Scan the records for the word "reverse". Return each line where it is found.

- Opening Delimiter -

(** * IMDBx: a shallow embedding of the fetch / render / extract pipeline

    The development follows the Python package module by module:

    - [Py]      the fragment of Python's [str], [int] and exceptions the
                package relies on;
    - [Re]      the fragment of the [re] module its patterns use (a
                backtracking matcher with Python's priorities);
    - [Soup]    the BeautifulSoup document tree and its queries;
    - [Models]  [imdbx/models.py] and the JSON view used by [save]/[load];
    - [Parse]   [imdbx/_parse.py];
    - [Http]    [imdbx/_http.py];
    - [Browser] [imdbx/_browser.py].

    Modelling conventions.  A Python [str] is a list of Unicode code points
    ([N]).  The character classes ([str.isspace], [str.isdigit], [\d], [\w],
    [str.lower]) are those of CPython for U+0000..U+00FF, extended with the
    Unicode white-space characters; letters and digits of other scripts are
    in no class.  Python integers are unbounded ([Z]); interpreter resource
    limits are outside the model.  An operation that can raise returns an
    [exc] value. *)

From Stdlib Require Import ZArith NArith Lia Ascii String List.
From stdpp Require Import base option list gmap sorting.

Local Open Scope N_scope.
Set Warnings "-register-all".

(* ====================================================================== *)
(** * Python strings, integers and exceptions                              *)
(* ====================================================================== *)

Module Py.

Abbreviation pychar := N.
Abbreviation pystr := (list N).

(** [u "abc"] is the Python literal ["abc"] (ASCII text only). *)
Definition u (s : string) : pystr := N_of_ascii <$> list_ascii_of_string s.

Definition in_range (lo hi c : N) : bool := (lo <=? c) && (c <=? hi).

(** [str.isspace] on one character, also the class [\s] of [re]. *)
Definition isspace (c : pychar) : bool :=
  in_range 9 13 c || in_range 28 32 c || (c =? 133) || (c =? 160)
  || (c =? 5760) || in_range 8192 8202 c || (c =? 8232) || (c =? 8233)
  || (c =? 8239) || (c =? 8287) || (c =? 12288).

(** Decimal digits (category Nd): what [int] reads and [\d] matches. *)
Definition isdecimal (c : pychar) : bool := in_range 48 57 c.

(** [str.isdigit] on one character: the decimal digits and the superscript
    digits U+00B2, U+00B3, U+00B9, which [int] does not read. *)
Definition isdigit_chr (c : pychar) : bool :=
  isdecimal c || (c =? 178) || (c =? 179) || (c =? 185).

Definition isalpha (c : pychar) : bool :=
  in_range 65 90 c || in_range 97 122 c || (c =? 170) || (c =? 181)
  || (c =? 186) || in_range 192 214 c || in_range 216 246 c
  || in_range 248 255 c.

(** The class [\w]: alphanumeric characters and the underscore. *)
Definition isword (c : pychar) : bool :=
  isalpha c || isdigit_chr c || in_range 188 190 c || (c =? 95).

Definition lower_chr (c : pychar) : pychar :=
  if in_range 65 90 c || (in_range 192 222 c && negb (c =? 215))
  then c + 32 else c.

Definition lower (s : pystr) : pystr := lower_chr <$> s.

Fixpoint lstrip (s : pystr) : pystr :=
  match s with
  | c :: s' => if isspace c then lstrip s' else s
  | [] => []
  end.

Definition rstrip (s : pystr) : pystr := reverse (lstrip (reverse s)).

Definition strip (s : pystr) : pystr := rstrip (lstrip s).

Fixpoint str_eqb (a b : pystr) : bool :=
  match a, b with
  | [], [] => true
  | x :: a', y :: b' => (x =? y) && str_eqb a' b'
  | _, _ => false
  end.

Fixpoint startswith (s p : pystr) : bool :=
  match p, s with
  | [], _ => true
  | x :: p', y :: s' => (x =? y) && startswith s' p'
  | _ :: _, [] => false
  end.

Definition endswith (s p : pystr) : bool := startswith (reverse s) (reverse p).

(** [p in s] for strings. *)
Fixpoint contains (s p : pystr) : bool :=
  startswith s p || match s with
                    | [] => false
                    | _ :: s' => contains s' p
                    end.

(** Lexicographic order on strings by code point, as [<] on [str]. *)
Fixpoint str_ltb (a b : pystr) : bool :=
  match a, b with
  | _, [] => false
  | [], _ :: _ => true
  | x :: a', y :: b' => (x <? y) || ((x =? y) && str_ltb a' b')
  end.

(** [sep.join(l)]. *)
Fixpoint join (sep : pystr) (l : list pystr) : pystr :=
  match l with
  | [] => []
  | [x] => x
  | x :: l' => x ++ sep ++ join sep l'
  end.

(** Truthiness of a string or a list, and of an optional object. *)
Definition nonempty {A} (s : list A) : bool :=
  match s with [] => false | _ => true end.

Definition truthy {A} (o : option A) : bool :=
  match o with Some _ => true | None => false end.

(** Exceptions of the modelled fragment. *)
Inductive pyerr := ValueError | KeyError | IndexError | AttributeError.

Inductive exc (A : Type) : Type :=
| Ok (a : A)
| Raise (e : pyerr).
Arguments Ok {A} a.
Arguments Raise {A} e.

Definition exc_bind {A B} (m : exc A) (f : A → exc B) : exc B :=
  match m with
  | Ok a => f a
  | Raise e => Raise e
  end.

#[global] Instance exc_ret : MRet exc := λ A a, Ok a.
#[global] Instance exc_mbind : MBind exc := λ A B f m, exc_bind m f.
#[global] Instance exc_fmap : FMap exc := λ A B f m, exc_bind m (λ a, Ok (f a)).

(** [try: body except ValueError: handler]. *)
Definition catch_ValueError {A} (body : exc A) (handler : exc A) : exc A :=
  match body with
  | Raise ValueError => handler
  | r => r
  end.

(** Monadic map over a list, left to right (a [for] loop that builds a list). *)
Fixpoint mapE {A B} (f : A → exc B) (l : list A) : exc (list B) :=
  match l with
  | [] => Ok []
  | x :: l' => y ← f x; ys ← mapE f l'; Ok (y :: ys)
  end.

(** [d[key]] on an association list. *)
Fixpoint assoc {V} (k : pystr) (d : list (pystr * V)) : option V :=
  match d with
  | [] => None
  | (k', v) :: d' => if str_eqb k k' then Some v else assoc k d'
  end.

Definition subscript {V} (d : list (pystr * V)) (k : pystr) : exc V :=
  match assoc k d with
  | Some v => Ok v
  | None => Raise KeyError
  end.

(** [l[0]]. *)
Definition first_item {A} (l : list A) : exc A :=
  match l with
  | x :: _ => Ok x
  | [] => Raise IndexError
  end.

(** [l[i]] and [l[-1]]. *)
Definition item {A} (l : list A) (i : nat) : exc A :=
  match l !! i with
  | Some x => Ok x
  | None => Raise IndexError
  end.

Definition last_item {A} (l : list A) : exc A :=
  match last l with
  | Some x => Ok x
  | None => Raise IndexError
  end.

(** ** [int(s)] and [str(n)] *)

Definition digit_val (c : pychar) : Z := Z.of_N (c - 48).

(** The digits of a literal, most significant first; underscores may stand
    between two digits. *)
Fixpoint digits_val (acc : Z) (prev_digit : bool) (s : pystr) : option Z :=
  match s with
  | [] => if prev_digit then Some acc else None
  | c :: s' =>
      if isdecimal c then digits_val (10 * acc + digit_val c)%Z true s'
      else if (c =? 95) && prev_digit then
             match s' with
             | d :: _ => if isdecimal d then digits_val acc false s' else None
             | [] => None
             end
           else None
  end.

Definition int_of_str (s : pystr) : exc Z :=
  let t := strip s in
  let '(neg, body) :=
    match t with
    | c :: b => if c =? 45 then (true, b)
                else if c =? 43 then (false, b) else (false, t)
    | [] => (false, t)
    end in
  match digits_val 0%Z false body with
  | Some n => Ok (if neg then (- n)%Z else n)
  | None => Raise ValueError
  end.

Definition digit_chr (d : N) : pychar := 48 + d.

(** Decimal digits of a positive number, by repeated division. *)
Fixpoint digits_of (fuel : nat) (n : N) (acc : pystr) : pystr :=
  match fuel with
  | O => acc
  | S fuel' =>
      if n <? 10 then digit_chr n :: acc
      else digits_of fuel' (n / 10) (digit_chr (n mod 10) :: acc)
  end.

Definition str_of_N (n : N) : pystr := digits_of (S (N.to_nat (N.log2 n))) n [].

Definition str_of_int (z : Z) : pystr :=
  match z with
  | Zneg p => 45 :: str_of_N (Npos p)
  | _ => str_of_N (Z.to_N z)
  end.

(** [s.isdigit()]. *)
Definition isdigit (s : pystr) : bool :=
  nonempty s && forallb isdigit_chr s.

Fixpoint take_while {A} (p : A → bool) (l : list A) : list A :=
  match l with
  | x :: l' => if p x then x :: take_while p l' else []
  | [] => []
  end.

Fixpoint drop_while {A} (p : A → bool) (l : list A) : list A :=
  match l with
  | x :: l' => if p x then drop_while p l' else l
  | [] => []
  end.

- Closing Delimiter -

- **Finished exercise**
Definition rstrip (s : pystr) : pystr := reverse (lstrip (reverse s)).
Definition endswith (s p : pystr) : bool := startswith (reverse s) (reverse p).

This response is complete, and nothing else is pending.